(Collected data entries)
(** * claude-devstudio: the skill installer and uninstaller

    A shallow embedding of [install.py] and [uninstall.py].  Both scripts
    are sequences of file-system calls, prompts and prints, so the model
    is a state-and-exception monad over a small world: two directory
    trees (the directory of the script and the home directory of the
    user), the lines waiting on the terminal and the lines printed so
    far.

    Scope of the model.
    - A directory is an association list in the order [iterdir] yields
      it; a regular file is its content.  Symbolic links, permission
      bits and timestamps are not represented.
    - The directory of the script and the home directory are separate
      trees: the installer never copies a file onto itself.
    - An input/output error that does not follow from the shape of the
      tree (a read-only file, a full disk) is given by the oracle
      [io_error], which says for a path of the home directory that
      writing or deleting the entry there is refused, and with which
      message.  A copy or an [os.remove] that is refused leaves the
      tree as it was.  [shutil.rmtree] deletes entry by entry and stops
      at the first one that is refused: what it deleted before is gone.
    - The oracle is the same all through a run, and a file has no mode:
      [shutil.copy2] is the copy of the content.  That it hands the mode
      of a read-only source file on to the copy, which then cannot be
      written a second time, is outside the model; the statements about
      a second installation take its success as a hypothesis.
    - The terminal takes every string that is printed, and the interrupt
      key is pressed at a prompt or not at all.

    The file has the model first ([Install], [Uninstall]), then the
    relations the statements are written with, then the lemmas, and in
    section [Claims] one theorem for each claim C1 to C10 about the two
    scripts, followed by the same statements at concrete worlds. *)

From Stdlib Require Import List String Ascii Bool Arith Lia DecimalString.
Import ListNotations.
Open Scope string_scope.
Set Warnings "-register-all".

* _Exercise instructions_: Where a line in the records above contains the word "installer", include it in the count; state the total and nothing more.

* _Answer for the task_: 2